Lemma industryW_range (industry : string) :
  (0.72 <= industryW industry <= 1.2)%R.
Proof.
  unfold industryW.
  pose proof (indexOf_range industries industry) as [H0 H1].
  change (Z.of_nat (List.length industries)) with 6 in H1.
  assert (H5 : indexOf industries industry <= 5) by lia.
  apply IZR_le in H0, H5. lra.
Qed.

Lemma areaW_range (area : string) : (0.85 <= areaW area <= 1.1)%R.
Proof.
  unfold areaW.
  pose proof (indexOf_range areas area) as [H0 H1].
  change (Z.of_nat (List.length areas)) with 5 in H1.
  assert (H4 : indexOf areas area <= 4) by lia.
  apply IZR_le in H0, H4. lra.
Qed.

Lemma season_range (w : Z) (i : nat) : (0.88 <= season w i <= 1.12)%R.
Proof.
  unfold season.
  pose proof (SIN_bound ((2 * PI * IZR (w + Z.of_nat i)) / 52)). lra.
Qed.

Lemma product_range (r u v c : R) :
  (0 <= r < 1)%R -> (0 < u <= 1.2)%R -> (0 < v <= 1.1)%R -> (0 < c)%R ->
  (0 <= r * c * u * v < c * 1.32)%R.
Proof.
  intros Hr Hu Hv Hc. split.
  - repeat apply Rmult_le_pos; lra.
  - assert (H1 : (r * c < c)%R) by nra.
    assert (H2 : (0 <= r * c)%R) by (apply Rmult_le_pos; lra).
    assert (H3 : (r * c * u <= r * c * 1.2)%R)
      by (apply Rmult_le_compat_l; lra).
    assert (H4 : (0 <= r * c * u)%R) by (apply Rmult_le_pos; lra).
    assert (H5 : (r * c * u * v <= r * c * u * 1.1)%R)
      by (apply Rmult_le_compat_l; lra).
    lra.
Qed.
● ● ●
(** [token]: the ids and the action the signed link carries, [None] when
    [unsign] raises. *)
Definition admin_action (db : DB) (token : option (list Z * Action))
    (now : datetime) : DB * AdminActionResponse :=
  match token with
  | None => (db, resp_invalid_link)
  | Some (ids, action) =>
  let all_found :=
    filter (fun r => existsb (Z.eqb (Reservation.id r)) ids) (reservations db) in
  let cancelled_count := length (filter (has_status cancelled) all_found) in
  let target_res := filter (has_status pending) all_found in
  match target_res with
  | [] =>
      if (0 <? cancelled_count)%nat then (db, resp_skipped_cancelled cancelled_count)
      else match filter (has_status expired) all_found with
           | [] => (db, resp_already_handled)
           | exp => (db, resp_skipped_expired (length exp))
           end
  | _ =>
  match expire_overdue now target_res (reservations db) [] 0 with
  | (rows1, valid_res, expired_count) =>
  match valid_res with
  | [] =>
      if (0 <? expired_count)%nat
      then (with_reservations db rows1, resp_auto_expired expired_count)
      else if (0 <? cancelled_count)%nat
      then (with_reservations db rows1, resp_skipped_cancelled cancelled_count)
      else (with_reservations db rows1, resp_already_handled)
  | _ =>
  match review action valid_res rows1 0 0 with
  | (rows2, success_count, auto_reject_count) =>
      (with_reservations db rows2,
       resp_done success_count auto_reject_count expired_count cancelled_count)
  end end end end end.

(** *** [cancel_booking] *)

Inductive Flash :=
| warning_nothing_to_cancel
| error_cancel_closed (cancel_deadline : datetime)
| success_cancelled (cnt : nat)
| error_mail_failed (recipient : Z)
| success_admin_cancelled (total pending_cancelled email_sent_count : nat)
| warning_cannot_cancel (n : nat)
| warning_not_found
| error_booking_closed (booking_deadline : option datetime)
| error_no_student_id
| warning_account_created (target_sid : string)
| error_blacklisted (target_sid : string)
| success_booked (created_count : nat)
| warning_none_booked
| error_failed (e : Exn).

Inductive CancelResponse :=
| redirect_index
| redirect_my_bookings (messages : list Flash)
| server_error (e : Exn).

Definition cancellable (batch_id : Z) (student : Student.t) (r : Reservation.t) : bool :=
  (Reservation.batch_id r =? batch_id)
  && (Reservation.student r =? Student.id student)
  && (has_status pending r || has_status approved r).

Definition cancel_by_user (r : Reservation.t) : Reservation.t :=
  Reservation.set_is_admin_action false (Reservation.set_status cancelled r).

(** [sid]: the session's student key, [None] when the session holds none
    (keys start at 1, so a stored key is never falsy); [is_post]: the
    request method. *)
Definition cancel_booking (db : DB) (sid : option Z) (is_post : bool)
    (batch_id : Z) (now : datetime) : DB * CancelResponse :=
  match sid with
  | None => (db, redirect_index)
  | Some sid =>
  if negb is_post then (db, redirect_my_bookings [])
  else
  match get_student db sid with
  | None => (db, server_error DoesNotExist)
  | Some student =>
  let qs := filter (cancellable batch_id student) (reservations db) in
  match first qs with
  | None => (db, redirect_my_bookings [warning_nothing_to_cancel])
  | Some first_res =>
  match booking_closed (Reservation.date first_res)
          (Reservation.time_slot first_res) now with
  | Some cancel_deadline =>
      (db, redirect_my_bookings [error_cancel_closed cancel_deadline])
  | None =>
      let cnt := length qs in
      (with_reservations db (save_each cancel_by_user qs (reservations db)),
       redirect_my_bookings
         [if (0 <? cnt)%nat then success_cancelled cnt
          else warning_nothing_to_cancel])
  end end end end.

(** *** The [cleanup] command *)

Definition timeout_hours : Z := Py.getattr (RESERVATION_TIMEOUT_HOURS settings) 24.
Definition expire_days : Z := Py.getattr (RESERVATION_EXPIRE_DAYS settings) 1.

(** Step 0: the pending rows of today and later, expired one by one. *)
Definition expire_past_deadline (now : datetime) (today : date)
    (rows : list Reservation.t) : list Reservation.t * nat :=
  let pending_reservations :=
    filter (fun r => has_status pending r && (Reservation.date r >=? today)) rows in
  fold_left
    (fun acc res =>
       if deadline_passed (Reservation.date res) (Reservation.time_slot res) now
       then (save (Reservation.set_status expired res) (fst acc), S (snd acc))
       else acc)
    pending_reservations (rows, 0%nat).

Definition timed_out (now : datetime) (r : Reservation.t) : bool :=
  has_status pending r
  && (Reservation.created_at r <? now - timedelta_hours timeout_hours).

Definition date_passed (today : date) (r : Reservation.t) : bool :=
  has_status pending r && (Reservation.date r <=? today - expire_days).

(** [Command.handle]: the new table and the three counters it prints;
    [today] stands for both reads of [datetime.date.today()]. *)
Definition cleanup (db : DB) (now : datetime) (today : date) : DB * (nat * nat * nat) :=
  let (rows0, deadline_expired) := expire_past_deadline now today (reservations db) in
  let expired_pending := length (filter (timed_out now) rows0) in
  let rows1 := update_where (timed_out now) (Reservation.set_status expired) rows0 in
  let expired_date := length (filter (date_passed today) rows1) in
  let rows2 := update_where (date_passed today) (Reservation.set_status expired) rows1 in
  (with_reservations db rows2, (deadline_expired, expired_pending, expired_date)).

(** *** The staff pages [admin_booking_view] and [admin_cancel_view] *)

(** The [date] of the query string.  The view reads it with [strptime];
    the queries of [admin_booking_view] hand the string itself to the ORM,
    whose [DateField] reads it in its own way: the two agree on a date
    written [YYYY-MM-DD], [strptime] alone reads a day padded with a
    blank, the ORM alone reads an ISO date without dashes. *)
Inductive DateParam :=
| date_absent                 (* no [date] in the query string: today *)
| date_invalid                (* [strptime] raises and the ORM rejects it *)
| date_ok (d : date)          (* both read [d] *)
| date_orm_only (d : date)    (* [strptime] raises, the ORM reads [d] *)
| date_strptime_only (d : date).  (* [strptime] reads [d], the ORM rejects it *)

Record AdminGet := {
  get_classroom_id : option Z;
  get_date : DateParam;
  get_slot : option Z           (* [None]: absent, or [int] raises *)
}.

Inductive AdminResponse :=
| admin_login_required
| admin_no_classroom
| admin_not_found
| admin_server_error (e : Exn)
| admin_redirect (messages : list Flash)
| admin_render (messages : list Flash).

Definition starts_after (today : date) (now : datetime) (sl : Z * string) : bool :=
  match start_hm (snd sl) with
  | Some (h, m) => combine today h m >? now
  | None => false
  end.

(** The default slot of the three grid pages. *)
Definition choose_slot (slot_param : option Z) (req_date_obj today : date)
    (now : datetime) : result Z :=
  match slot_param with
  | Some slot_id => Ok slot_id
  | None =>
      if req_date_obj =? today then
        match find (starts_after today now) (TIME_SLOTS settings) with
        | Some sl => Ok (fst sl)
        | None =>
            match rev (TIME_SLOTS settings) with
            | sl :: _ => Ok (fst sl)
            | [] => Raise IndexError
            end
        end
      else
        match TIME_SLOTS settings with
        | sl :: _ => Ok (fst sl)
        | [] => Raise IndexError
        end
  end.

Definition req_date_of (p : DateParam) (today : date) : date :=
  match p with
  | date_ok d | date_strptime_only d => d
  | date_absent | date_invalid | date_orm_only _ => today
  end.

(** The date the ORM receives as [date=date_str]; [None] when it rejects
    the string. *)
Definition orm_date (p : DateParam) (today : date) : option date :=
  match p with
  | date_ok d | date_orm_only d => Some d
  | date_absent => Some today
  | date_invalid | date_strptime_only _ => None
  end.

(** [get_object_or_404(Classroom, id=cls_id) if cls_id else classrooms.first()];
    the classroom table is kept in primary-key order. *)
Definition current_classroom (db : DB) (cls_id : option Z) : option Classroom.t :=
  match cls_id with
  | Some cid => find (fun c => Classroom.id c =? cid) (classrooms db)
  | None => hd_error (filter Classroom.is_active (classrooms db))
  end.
● ● ●
Work instruction. I need each line of the entries that holds the string "bool" located and copied.

Solved exercise.
Definition cancellable (batch_id : Z) (student : Student.t) (r : Reservation.t) : bool :=
Definition cancel_booking (db : DB) (sid : option Z) (is_post : bool)
Definition timed_out (now : datetime) (r : Reservation.t) : bool :=
Definition date_passed (today : date) (r : Reservation.t) : bool :=
Definition starts_after (today : date) (now : datetime) (sl : Z * string) : bool :=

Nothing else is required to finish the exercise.